(** * chiprec: chip identification for ARM Cortex-M firmware

    A shallow embedding of [chiprec.py]: the Thumb scan that recovers
    peripheral register accesses ([find_used_registers]) and the
    candidate-narrowing matcher ([find_devices]) over the SVD catalog. *)

From Stdlib Require Import ZArith List Lia Bool Sorted.
From Stdlib.Strings Require Import Byte.
From stdpp Require Import base list strings gmap sets.

Local Open Scope Z_scope.
Set Warnings "-clear-no-such-hyp".  (* raised inside stdpp solvers *)

(** ** Python primitives used by the script *)

Module Py.

(** Exceptions the script's operations can raise. *)
Inductive exn := ValueError | KeyError | AttributeError | TypeError.

Definition result (A : Type) : Type := exn + A.

Definition bind {A B} (m : result A) (k : A → result B) : result B :=
  match m with
  | inl e => inl e
  | inr a => k a
  end.

Definition byte_val (b : byte) : Z := Z.of_N (Byte.to_N b).

(** [int.from_bytes(bs, "little")] *)
Fixpoint int_from_bytes_little (bs : list byte) : Z :=
  match bs with
  | [] => 0
  | b :: bs' => byte_val b + 256 * int_from_bytes_little bs'
  end.

(** Index normalisation of a slice bound: negative bounds count from
    the end, and every bound is clamped to [0, len]. *)
Definition norm_index (len i : Z) : Z :=
  if i <? 0 then Z.max (i + len) 0 else Z.min i len.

WORK INSTRUCTION: Transcribe exactly, starting at the line with "the end, and" and continuing through the last line of the data above; leave out all earlier lines.

REPLY:
    the end, and every bound is clamped to [0, len]. *)
Definition norm_index (len i : Z) : Z :=
  if i <? 0 then Z.max (i + len) 0 else Z.min i len.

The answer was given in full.